**Directions for this task:**
Which lines of the data include the string "None"? List them all.

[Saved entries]
(* ===== verification/Thread.v ===== *)
(** * Threads, processes and the scheduler

    Kernel/Thread.cc, Kernel/Scheduler.cc, Kernel/Process.cc and Kernel/Job.cc
    over one state, [kernel]: the thread and process objects at their
    addresses and the globals of the three files.  [std::list] is a list,
    [remove] takes out every occurrence.  The spin locks of the original make
    each call one step; [operator new] is the address a constructor is given.
    Printing is left out. *)

From S2P Require Import Prelude Words Ring PageTables MemoryMap Context.
From Stdlib Require Import ZArith Lia String.
From stdpp Require Import prelude gmap list strings.

Open Scope Z_scope.

(** ** Data *)

Inductive Type_ : Type :=
  | UserThread
  | KernelThread
  | InterruptThread.

Inductive State : Type :=
  | Ready
  | Blocked
  | Running.

#[export] Instance Type_eq_dec : EqDecision Type_.
Proof. solve_decision. Defined.
#[export] Instance State_eq_dec : EqDecision State.
Proof. solve_decision. Defined.

Record Job : Type := NewJob { mainM : Z; argM : Z }.

Record Thread : Type := NewThread {
  idM : Z;
  userStackM : Z;
  kernelStackM : Z;
  stateM : State;
  typeM : Type_;
  processM : loc;
  nameM : string;
  onCpuM : Z;
  jobsM : list Job;
}.

(** [contextM] is the page directory of the [ProcessContext] the process owns. *)
Record Process : Type := NewProcess { pidM : Z; contextM : Z; threadsM : list loc }.

(** The globals of Kernel/Scheduler.cc. *)
Record sched : Type := Sched {
  readyList : list loc;
  blockedList : list loc;
  currentThread : loc;
  currentProcess : loc;
}.

Record kernel (M : Type) : Type := Kernel {
  threads : gmap loc Thread;
  nextTid : Z;
  threadList : list loc;
  k_sched : sched;
  kernelProcess : loc;
  processes : gmap loc Process;
  nextPid : Z;
  processList : list loc;
  cr3 : Z;
  tss_esp0 : Z;
  stack_words : gmap Z Z;
  memory : M;
}.

Arguments Kernel {M}.
Arguments threads {M} _.
Arguments nextTid {M} _.
Arguments threadList {M} _.
Arguments k_sched {M} _.
Arguments kernelProcess {M} _.
Arguments processes {M} _.
Arguments nextPid {M} _.
Arguments processList {M} _.
Arguments cr3 {M} _.
Arguments tss_esp0 {M} _.
Arguments stack_words {M} _.
Arguments memory {M} _.

(** What threads need of the memory manager: the success flag and the top of a
    new stack. *)
Class StackMaker (M : Type) := { make_stack : M -> res (bool * Z * M) }.

(** The memory manager panics rather than report failure. *)
Class StackMakerLaws (M : Type) `{StackMaker M} : Prop :=
  make_stack_success (m : M) b top m' : make_stack m = Ok (b, top, m') -> b = true.

#[export] Instance memory_stacks `{KernelImage} : StackMaker mm :=
  {| make_stack := createKernelStack |}.

#[export] Instance memory_stacks_laws `{KernelImage} : StackMakerLaws mm.
Proof.
  intros m b top m' E. cbn in E. unfold createKernelStack in E. by res_inv.
Qed.

(** Where a stack can be written: the pages that the tables map. *)
Class StackMapped (M : Type) := { stack_mapped : M -> Z -> bool }.

#[export] Instance memory_mapped : StackMapped mm := {| stack_mapped m a := isMapped a m |}.

(** The static objects and the two entry points of kernel threads. *)
Class Statics := {
  thread0 : loc;
  idleThread : loc;
  process0 : loc;
  Thread_main : Z;
  Power_onIdle : Z;
}.

Section operations.
Context {M : Type} `{StackMaker M, Statics}.
Implicit Types (k : kernel M) (t p : loc).

Definition with_threads k ts : kernel M :=
  Kernel ts (nextTid k) (threadList k) (k_sched k) (kernelProcess k) (processes k) (nextPid k)
    (processList k) (cr3 k) (tss_esp0 k) (stack_words k) (memory k).
Definition with_sched k s : kernel M :=
  Kernel (threads k) (nextTid k) (threadList k) s (kernelProcess k) (processes k) (nextPid k)
    (processList k) (cr3 k) (tss_esp0 k) (stack_words k) (memory k).
Definition with_threadList k l : kernel M :=
  Kernel (threads k) (nextTid k) l (k_sched k) (kernelProcess k) (processes k) (nextPid k)
    (processList k) (cr3 k) (tss_esp0 k) (stack_words k) (memory k).
Definition with_processes k ps l : kernel M :=
  Kernel (threads k) (nextTid k) (threadList k) (k_sched k) (kernelProcess k) ps (nextPid k)
    l (cr3 k) (tss_esp0 k) (stack_words k) (memory k).
Definition with_cpu k c e : kernel M :=
  Kernel (threads k) (nextTid k) (threadList k) (k_sched k) (kernelProcess k) (processes k)
    (nextPid k) (processList k) c e (stack_words k) (memory k).
Definition with_memory k w m : kernel M :=
  Kernel (threads k) (nextTid k) (threadList k) (k_sched k) (kernelProcess k) (processes k)
    (nextPid k) (processList k) (cr3 k) (tss_esp0 k) w m.

Definition get_thread t k : res Thread := deref (threads k !! t).
Definition set_thread t (th : Thread) k : kernel M := with_threads k (<[t := th]> (threads k)).

(** Assignments to the fields of a thread. *)
Definition set_state (s : State) (th : Thread) : Thread :=
  NewThread (idM th) (userStackM th) (kernelStackM th) s (typeM th) (processM th) (nameM th)
    (onCpuM th) (jobsM th).
Definition set_stacks (user kern : Z) (th : Thread) : Thread :=
  NewThread (idM th) user kern (stateM th) (typeM th) (processM th) (nameM th) (onCpuM th) (jobsM th).
Definition set_owner (p : loc) (name : string) (th : Thread) : Thread :=
  NewThread (idM th) (userStackM th) (kernelStackM th) (stateM th) (typeM th) p name
    (onCpuM th) (jobsM th).
Definition set_jobs (l : list Job) (th : Thread) : Thread :=
  NewThread (idM th) (userStackM th) (kernelStackM th) (stateM th) (typeM th) (processM th)
    (nameM th) (onCpuM th) l.

Definition setKernelStack (stack : Z) (th : Thread) : Thread := set_stacks (userStackM th) stack th.
Definition setRunning (th : Thread) : Thread :=
  NewThread (idM th) (userStackM th) (kernelStackM th) Running (typeM th) (processM th) (nameM th)
    (u32 (onCpuM th + 1)) (jobsM th).
Definition isBlocked (th : Thread) : bool := bool_decide (stateM th = Blocked).

(** ** The scheduler (Kernel/Scheduler.cc) *)

Definition list_remove t (l : list loc) : list loc := filter (fun x => x <> t) l.

Definition Scheduler_insert t k : res (kernel M) :=
  th ← get_thread t k;
  kassert (isBlocked th);;
  let s := k_sched k in
  if isBlocked th
  then Ok (with_sched k (Sched (readyList s) (blockedList s ++ [t]) (currentThread s) (currentProcess s)))
  else Ok (with_sched k (Sched (readyList s ++ [t]) (blockedList s) (currentThread s) (currentProcess s))).

Definition Scheduler_remove t k : res (kernel M) :=
  th ← get_thread t k;
  let s := k_sched k in
  let s := if isBlocked th
    then Sched (readyList s) (list_remove t (blockedList s)) (currentThread s) (currentProcess s)
    else Sched (list_remove t (readyList s)) (blockedList s) (currentThread s) (currentProcess s) in
  let s := if t =? currentThread s
    then Sched (readyList s) (blockedList s) idleThread (currentProcess s) else s in
  Ok (with_sched k s).

Definition Scheduler_setReady t k : res (kernel M) :=
  th ← get_thread t k;
  kassert (isBlocked th);;
  let s := k_sched k in
  if isBlocked th
  then Ok (with_sched (set_thread t (set_state Ready th) k)
             (Sched (readyList s ++ [t]) (list_remove t (blockedList s))
                (currentThread s) (currentProcess s)))
  else Ok k.

(** The interrupted thread goes to the end of its list. *)
Definition requeue k : res sched :=
  let s := k_sched k in
  let lastRunning := currentThread s in
  if negb (lastRunning =? idleThread) then
    th ← get_thread lastRunning k;
    Ok (if isBlocked th
        then Sched (readyList s) (blockedList s ++ [lastRunning]) (currentThread s) (currentProcess s)
        else Sched (readyList s ++ [lastRunning]) (blockedList s) (currentThread s) (currentProcess s))
  else Ok s.

Definition pick (s : sched) : loc * list loc :=
  match readyList s with
  | [] => (idleThread, [])
  | next :: rest => (next, rest)
  end.

Definition schedule k : res (kernel M) :=
  s ← requeue k;
  let '(next, ready) := pick s in
  kassert (negb (next =? 0));;
  th ← get_thread next k;
  let th := setRunning th in
  Ok (with_sched (set_thread next th k) (Sched ready (blockedList s) next (processM th))).

(** ** Threads (Kernel/Thread.cc) *)

Definition Thread_new t (type : Type_) k : kernel M :=
  let th := NewThread (nextTid k) 0 0 Blocked type 0 "" 0 [] in
  Kernel (<[t := th]> (threads k)) (u64 (nextTid k + 1)) (threadList k) (k_sched k)
    (kernelProcess k) (processes k) (nextPid k) (processList k) (cr3 k) (tss_esp0 k)
    (stack_words k) (memory k).

(** The stack of a thread: its top from the memory manager, its first frame. *)
Definition Thread_init t k : res (bool * kernel M) :=
  th ← get_thread t k;
  kassert (2 <? idM th);;
  '(success, top, m) ← make_stack (memory k);
  let k := with_memory (set_thread t (set_stacks (userStackM th) top th) k) (stack_words k) m in
  if negb success then Ok (false, k)
  else
    let '(user, stack, w) :=
      if bool_decide (typeM th = UserThread)
      then let '(stack, w) := initUserStack top CodeStart 0xdeadbabe (stack_words k) in
           (UserStackStart, stack, w)
      else let '(stack, w) := initKernelStack top Thread_main t (stack_words k) in
           (userStackM th, stack, w) in
    let k := with_memory (set_thread t (set_stacks user stack th) k) w (memory k) in
    k ← Scheduler_insert t k;
    Ok (success, with_threadList k (threadList k ++ [t])).

Definition Thread_init0 t (stack : Z) k : res (kernel M) :=
  th ← get_thread t k;
  let th := NewThread 0 (userStackM th) stack Running (typeM th) (kernelProcess k) "Kernel"
              (onCpuM th) (jobsM th) in
  Ok (with_threadList (set_thread t th k) (threadList k ++ [t])).

Definition Thread_initIdle t k : res (bool * kernel M) :=
  th ← get_thread t k;
  '(success, top, m) ← make_stack (memory k);
  let th := NewThread 1 (userStackM th) top Ready (typeM th) (processM th) "Idle"
              (onCpuM th) (jobsM th) in
  if negb success then Ok (false, with_memory (set_thread t th k) (stack_words k) m)
  else
    let '(stack, w) := initKernelStack top Power_onIdle 0 (stack_words k) in
    let th := NewThread 1 (userStackM th) stack Ready (typeM th) (kernelProcess k) "Idle"
                (onCpuM th) (jobsM th) in
    Ok (true, with_threadList (with_memory (set_thread t th k) w m) (threadList k ++ [t])).

Definition createKernelThread t (name : string) k : res (kernel M) :=
  let k := Thread_new t KernelThread k in
  th ← get_thread t k;
  '(_, k) ← Thread_init t (set_thread t (set_owner (kernelProcess k) name th) k);
  Ok k.

Definition createUserThread t p k : res (kernel M) :=
  let k := Thread_new t UserThread k in
  th ← get_thread t k;
  '(_, k) ← Thread_init t (set_thread t (set_owner p (nameM th) th) k);
  Ok k.

(** [~Thread], after which the object is gone. *)
Definition Thread_delete t k : res (kernel M) :=
  k ← Scheduler_remove t (with_threadList k (list_remove t (threadList k)));
  Ok (with_threads k (delete t (threads k))).

Definition addJob t (job : Job) k : res (kernel M) :=
  th ← get_thread t k;
  Scheduler_setReady t (set_thread t (set_jobs (jobsM th ++ [job]) th) k).

(** One round of the inner loop of [Thread::main]: [jobsM.back()] is the job to
    run, [jobsM.pop()] removes the front of the queue. *)
Definition main_take t k : res (option Job * kernel M) :=
  th ← get_thread t k;
  match last (jobsM th) with
  | None => Ok (None, k)
  | Some job => Ok (Some job, set_thread t (set_jobs (tail (jobsM th)) th) k)
  end.

(** With no job left the thread blocks. *)
Definition main_block t k : res (kernel M) :=
  th ← get_thread t k;
  Ok (set_thread t (set_state Blocked th) k).

(** The inner loop, when no job is added while it runs: the jobs in the order
    they are executed. *)
Fixpoint main_loop (fuel : nat) t k : res (list Job * kernel M) :=
  match fuel with
  | O => NoFuel
  | S fuel =>
      '(job, k) ← main_take t k;
      match job with
      | None => k ← main_block t k; Ok ([], k)
      | Some job => '(l, k) ← main_loop fuel t k; Ok (job :: l, k)
      end
  end.

(** ** Processes (Kernel/Process.cc) *)

(** [Process::Process(pd)]; [Process::Process()] passes it a new directory. *)
Definition Process_new p (pd : Z) k : kernel M :=
  Kernel (threads k) (nextTid k) (threadList k) (k_sched k) (kernelProcess k)
    (<[p := NewProcess (nextPid k) pd []]> (processes k)) (u64 (nextPid k + 1))
    (processList k ++ [p]) (cr3 k) (tss_esp0 k) (stack_words k) (memory k).

Definition createThread t p k : res (kernel M) :=
  pr ← deref (processes k !! p);
  k ← createUserThread t p k;
  Ok (with_processes k
        (<[p := NewProcess (pidM pr) (contextM pr) (threadsM pr ++ [t])]> (processes k)) (processList k)).

Fixpoint delete_all (l : list loc) k : res (kernel M) :=
  match l with [] => Ok k | t :: l => k ← Thread_delete t k; delete_all l k end.

Definition Process_delete p k : res (kernel M) :=
  pr ← deref (processes k !! p);
  let k := with_processes k (processes k) (list_remove p (processList k)) in
  k ← delete_all (threadsM pr) k;
  Ok (with_processes k (delete p (processes k)) (processList k)).

(** [ProcessContext::switchContext] loads the page directory. *)
Definition switchContext p k : res (kernel M) :=
  pr ← deref (processes k !! p);
  Ok (with_cpu k (contextM pr) (tss_esp0 k)).

(** [Scheduler::init], with [pd] the kernel's page directory. *)
Definition Scheduler_init (pd : Z) k : res (kernel M) :=
  let k := with_sched k (Sched [] [] 0 0) in
  let k := Process_new process0 pd k in
  let k := Kernel (threads k) (nextTid k) (threadList k) (k_sched k) process0 (processes k)
             (nextPid k) (processList k) (cr3 k) (tss_esp0 k) (stack_words k) (memory k) in
  k ← Thread_init0 thread0 KernelStackStart (Thread_new thread0 KernelThread k);
  let k := with_sched k (Sched (readyList (k_sched k) ++ [thread0]) (blockedList (k_sched k)) 0 0) in
  '(_, k) ← Thread_initIdle idleThread (Thread_new idleThread KernelThread k);
  let s := k_sched k in
  switchContext process0
    (with_sched k (Sched (readyList s) (blockedList s) thread0 process0)).

(** The state before [Scheduler::init]: the counters as they are initialised. *)
Definition before_init (m : M) : kernel M :=
  Kernel ∅ 2 [] (Sched [] [] 0 0) 0 ∅ 0 [] 0 0 ∅ m.
End operations.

**Solution:**
  | None => Ok (None, k)
      | None => k ← main_block t k; Ok ([], k)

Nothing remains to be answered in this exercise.